By the end of The Crying of Lot 49, Oedipa thinks that she may very well have lost her grip on reality. And with the company she keeps, who can blame her? To paraphrase the Cheshire Cat: they're all mad.
Nuttiness threatens a lot characters in the novel, and many totally fall over the edge into outright insanity. But the novel also suggests that some forms of madness are valid… and that Oedipa's over-the-top paranoia may be justified. After all, it's not paranoia if everyone actually is against you.
Questions About Madness
- Is Oedipa Maas insane?
- Why does every character in the book seem to live on the brink of madness? What makes madness so pervasive?
- Is insanity, and paranoia in particular, portrayed as a bad thing in Lot 49? Can it be used constructively?
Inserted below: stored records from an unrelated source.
(** Modelled from the spec: the sources of [./path-guards.js],
    [./file-identity.js] and [./home-dir.js] are missing.  The spec describes
    them as "is path A lexically inside path B", "is this error a not-found
    error", "is this error specifically a symlink-open rejection", and file
    identity as "device + inode"; the lexical test is written the way
    [relativeInsideRoot] of [boundary-path.ts] tests a relative path. *)
Definition guards (cwd : string) : PathGuards :=
  {| isPathInside := fun root target =>
       let rel := relative cwd (resolve cwd [root]) (resolve cwd [target]) in
       String.eqb rel "" || (negb (Js.startsWith rel "..") && negb (isAbsolute rel));
     isNotFoundPathError := errorCodeIn ["ENOENT"; "ENOTDIR"];
     isSymlinkOpenError := errorCodeIn ["ELOOP"; "EINVAL"; "ENOTSUP"];
     hasNodeErrorCode := fun e code => errorCodeIn [code] e;
     sameFileIdentity := fun a b =>
       Z.eqb (st_dev a) (st_dev b) && Z.eqb (st_ino a) (st_ino b);
     expandHomePrefix := fun input home =>
       if String.eqb input "~" then home
       else if Js.startsWith input "~/" then (home ++ Js.slice 1 input)%string
       else input |}.

Definition host (home : string) : Host :=
  {| os_homedir := home; env_HOME := Some home; env_USERPROFILE := None |}.

(** Linux values of [fsConstants]. *)
Definition linuxConstants : FsConstants :=
  {| platform_is_win32 := false;
     O_RDONLY := 0%Z; O_WRONLY := 1%Z; O_CREAT := 64%Z; O_EXCL := 128%Z;
     O_NOFOLLOW := Some 131072%Z |}.

End Posix.

(** ** A small in-memory POSIX filesystem

    Used to build concrete [FsView] tables: a tree of directories, files and
    symbolic links, keyed by the canonical path of each entry, together with
    the usual path walk that answers [lstat], [stat], [realpath], [readlink]
    and [existsSync]. *)

Module MemFs.

Inductive Inode : Type :=
| IFile (ino nlink size : Z)
| IDir (ino : Z)
| ILink (ino : Z) (target : string)
| IOther (ino : Z).

Definition Tree : Type := list (string * Inode).

Fixpoint lookup (t : Tree) (p : string) : option Inode :=
  match t with
  | [] => None
  | (q, node) :: rest => if String.eqb p q then Some node else lookup rest p
  end.

Definition render (segs : list string) : string :=
  ("/" ++ Posix.joinSegments segs)%string.

(** The root directory is always there. *)
Definition inodeAt (t : Tree) (segs : list string) : option Inode :=
  match segs with
  | [] => Some (IDir 1)
  | _ => lookup t (render segs)
  end.

Definition enoent : NodeError := {| ne_code := "ENOENT"; ne_message := "no such file or directory" |}.
Definition enotdir : NodeError := {| ne_code := "ENOTDIR"; ne_message := "not a directory" |}.
Definition eloop : NodeError := {| ne_code := "ELOOP"; ne_message := "too many symbolic links encountered" |}.
Definition einval : NodeError := {| ne_code := "EINVAL"; ne_message := "invalid argument" |}.

(** Walks [todo] from the canonical directory [cur]; a symbolic link is
    expanded in place, except a final one when [followLast] is off.  The
    fuel bounds the number of steps, as the kernel bounds link expansion. *)
Fixpoint walk (fuel : nat) (t : Tree) (followLast : bool)
  (cur todo : list string) : NodeError + list string :=
  match fuel with
  | O => inl eloop
  | S fuel' =>
      match todo with
      | [] => inr cur
      | seg :: rest =>
          if String.eqb seg "" || String.eqb seg "." then
            walk fuel' t followLast cur rest
          else if String.eqb seg ".." then
            walk fuel' t followLast (removelast cur) rest
          else
            let here := cur ++ [seg] in
            match inodeAt t here with
            | None => inl enoent
            | Some (IDir _) => walk fuel' t followLast here rest
            | Some (ILink _ target) =>
                match rest, followLast with
                | [], false => inr here
                | _, _ =>
                    walk fuel' t followLast
                      (if Posix.isAbsolute target then [] else cur)
                      (Js.split Posix.sep target ++ rest)
                end
            | Some _ =>
                match rest with
                | [] => inr here
                | _ => inl enotdir
                end
            end
      end
  end.

Definition locate (t : Tree) (followLast : bool) (p : string) : NodeError + list string :=
  walk 64 t followLast [] (Js.split Posix.sep p).

Definition statsOf (node : Inode) : Stats :=
  match node with
  | IFile ino nlink size =>
      {| st_type := FtFile; st_dev := 1; st_ino := ino; st_nlink := nlink; st_size := size |}
  | IDir ino =>
      {| st_type := FtDirectory; st_dev := 1; st_ino := ino; st_nlink := 2; st_size := 0 |}
  | ILink ino target =>
      {| st_type := FtSymlink; st_dev := 1; st_ino := ino; st_nlink := 1;
         st_size := Z.of_nat (String.length target) |}
  | IOther ino =>
      {| st_type := FtOther; st_dev := 1; st_ino := ino; st_nlink := 1; st_size := 0 |}
  end.

Definition statAt (t : Tree) (followLast : bool) (p : string) : NodeError + Stats :=
  match locate t followLast p with
  | inl e => inl e
  | inr segs =>
      match inodeAt t segs with
      | Some node => inr (statsOf node)
      | None => inl enoent
      end
  end.

Definition lstat (t : Tree) : string -> NodeError + Stats := statAt t false.

Definition stat (t : Tree) : string -> NodeError + Stats := statAt t true.

Definition realpath (t : Tree) (p : string) : NodeError + string :=
  match locate t true p with
  | inl e => inl e
  | inr segs => inr (render segs)
  end.

Definition readlink (t : Tree) (p : string) : NodeError + string :=
  match locate t false p with
  | inl e => inl e
  | inr segs =>
      match inodeAt t segs with
      | Some (ILink _ target) => inr target
      | Some _ => inl einval
      | None => inl enoent
      end
  end.

(** [fs.existsSync] is [access(path, F_OK)] with every error turned into
    [false]; [access] follows symbolic links. *)
Definition existsSync (t : Tree) (p : string) : bool :=
  match stat t p with
  | inr _ => true
  | inl _ => false
  end.

Definition view (t : Tree) : BoundaryPath.FsView :=
  {| BoundaryPath.fs_lstat := lstat t;
     BoundaryPath.fs_stat := stat t;
     BoundaryPath.fs_realpath := realpath t;
     BoundaryPath.fs_readlink := readlink t;
     BoundaryPath.fs_existsSync := existsSync t |}.

End MemFs.

(** ** A small operating system over that filesystem

    Used to build concrete [FsSafe.Env] values.  The world is a tree, the
    table of open descriptors, and a script of what other tasks or processes
    do to the tree: one entry of the script runs just before each call the
    process makes.  File contents are not modelled, only sizes. *)

Module MemOs.

Import FsSafe.

Record World : Type := mkWorld {
  tree : MemFs.Tree;
  script : list (MemFs.Tree -> MemFs.Tree);
  fds : list (FileHandle * MemFs.Inode)
}.

Definition others (w : World) : World :=
  match script w with
  | [] => w
  | act :: rest => {| tree := act (tree w); script := rest; fds := fds w |}
  end.

Definition eexist : NodeError := {| ne_code := "EEXIST"; ne_message := "file already exists" |}.
Definition eisdir : NodeError :=
  {| ne_code := "EISDIR"; ne_message := "illegal operation on a directory" |}.
Definition ebadf : NodeError := {| ne_code := "EBADF"; ne_message := "bad file descriptor" |}.

Definition inoOf (node : MemFs.Inode) : Z :=
  match node with
  | MemFs.IFile ino _ _ => ino
  | MemFs.IDir ino => ino
  | MemFs.ILink ino _ => ino
  | MemFs.IOther ino => ino
  end.

Fixpoint findIno (t : MemFs.Tree) (ino : Z) : option MemFs.Inode :=
  match t with
  | [] => None
  | (_, node) :: rest => if Z.eqb (inoOf node) ino then Some node else findIno rest ino
  end.

Fixpoint findFd (table : list (FileHandle * MemFs.Inode)) (h : FileHandle)
  : option MemFs.Inode :=
  match table with
  | [] => None
  | (h', node) :: rest => if Z.eqb h h' then Some node else findFd rest h
  end.

Definition hasBits (flags bits : Z) : bool := negb (Z.eqb (Z.land flags bits) 0).

Definition freshIno (t : MemFs.Tree) : Z := 1000 + Z.of_nat (List.length t).

Definition remember (w : World) (node : MemFs.Inode) (t : MemFs.Tree)
  : (NodeError + FileHandle) * World :=
  let h := (3 + Z.of_nat (List.length (fds w)))%Z in
  (inr h, {| tree := t; script := script w; fds := (h, node) :: fds w |}).

(** [open(2)] with the Linux flag bits: [O_NOFOLLOW] refuses a final link,
    [O_CREAT | O_EXCL] creates the file in the real parent directory or
    fails when the name is taken, and a directory cannot be opened for
    writing; on a host that [refuseDirectories], not for reading either. *)
Definition openOn (refuseDirectories : bool)
  (p : string) (flags : Z) (mode : option Z) (w0 : World)
  : (NodeError + FileHandle) * World :=
  let w := others w0 in
  let nofollow := hasBits flags 131072 in
  let creat := hasBits flags 64 in
  let excl := hasBits flags 128 in
  let wronly := hasBits flags 1 in
  match MemFs.locate (tree w) (negb nofollow) p with
  | inr segs =>
      match MemFs.inodeAt (tree w) segs with
      | None => (inl MemFs.enoent, w)
      | Some (MemFs.ILink _ _) => (inl MemFs.eloop, w)
      | Some node =>
          if creat && excl then (inl eexist, w)
          else if (wronly || refuseDirectories)
                  && (match node with MemFs.IDir _ => true | _ => false end)
          then (inl eisdir, w)
          else remember w node (tree w)
      end
  | inl e =>
      if creat && String.eqb (ne_code e) "ENOENT" then
        match MemFs.locate (tree w) true (Posix.dirname p) with
        | inr parent =>
            let node := MemFs.IFile (freshIno (tree w)) 1 0 in
            remember w node
              ((MemFs.render (parent ++ [Posix.basename p]), node) :: tree w)
        | inl e' => (inl e', w)
        end
      else (inl e, w)
  end.

Definition fstat (h : FileHandle) (w0 : World) : (NodeError + Stats) * World :=
  let w := others w0 in
  match findFd (fds w) h with
  | None => (inl ebadf, w)
  | Some node =>
      match findIno (tree w) (inoOf node) with
      | Some current => (inr (MemFs.statsOf current), w)
      | None => (inr (MemFs.statsOf node), w)
      end
  end.

Definition resize (ino size : Z) (t : MemFs.Tree) : MemFs.Tree :=
  map (fun entry =>
         match entry with
         | (q, MemFs.IFile i n _) =>
             if Z.eqb i ino then (q, MemFs.IFile i n size) else entry
         | _ => entry
         end) t.

Definition onHandle (h : FileHandle) (size : Z) (w0 : World) : (NodeError + unit) * World :=
  let w := others w0 in
  match findFd (fds w) h with
  | None => (inl ebadf, w)
  | Some node =>
      (inr tt, {| tree := resize (inoOf node) size (tree w);
                  script := script w; fds := fds w |})
  end.

Definition sizeOfData (data : WriteData) : Z :=
  match data with
  | DataString text _ => Z.of_nat (String.length text)
  | DataBuffer bytes => Z.of_nat (String.length bytes)
  end.

Definition rm (p : string) (w0 : World) : (NodeError + unit) * World :=
  let w := others w0 in
  match MemFs.locate (tree w) false p with
  | inr segs =>
      (inr tt,
       {| tree := filter (fun entry => negb (String.eqb (fst entry) (MemFs.render segs)))
                    (tree w);
          script := script w; fds := fds w |})
  | inl _ => (inr tt, w)
  end.

(** [mkdir -p]: every missing directory on the way is created in the real
    directory of its parent. *)
Fixpoint mkdirp (t : MemFs.Tree) (done todo : list string) : MemFs.Tree :=
  match todo with
  | [] => t
  | seg :: rest =>
      if String.eqb seg "" then mkdirp t done rest
      else
        match MemFs.stat t (MemFs.render (done ++ [seg])) with
        | inr _ => mkdirp t (done ++ [seg]) rest
        | inl _ =>
            match MemFs.locate t true (MemFs.render done) with
            | inr parent =>
                mkdirp ((MemFs.render (parent ++ [seg]), MemFs.IDir (freshIno t)) :: t)
                  (done ++ [seg]) rest
            | inl _ => t
            end
        end
  end.

Definition mkdir (p : string) (w0 : World) : (NodeError + unit) * World :=
  let w := others w0 in
  (inr tt, {| tree := mkdirp (tree w) [] (Js.split Posix.sep p);
              script := script w; fds := fds w |}).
- What can we conclude from the fact that Oedipa's therapist is the craziest character in the book (other than that she should maybe look for a new shrink)?
Chew on This
Since it's impossible to distinguish between Oedipa Maas's mind and reality, the only way to read Lot 49 is as a book about Oedipa's descent into insanity.
Oedipa Maas must cultivate paranoia in order to even imagine the scope and complexity of the Tristero conspiracy that is enveloping her life. She has to drive herself mad in order to grasp the world around her.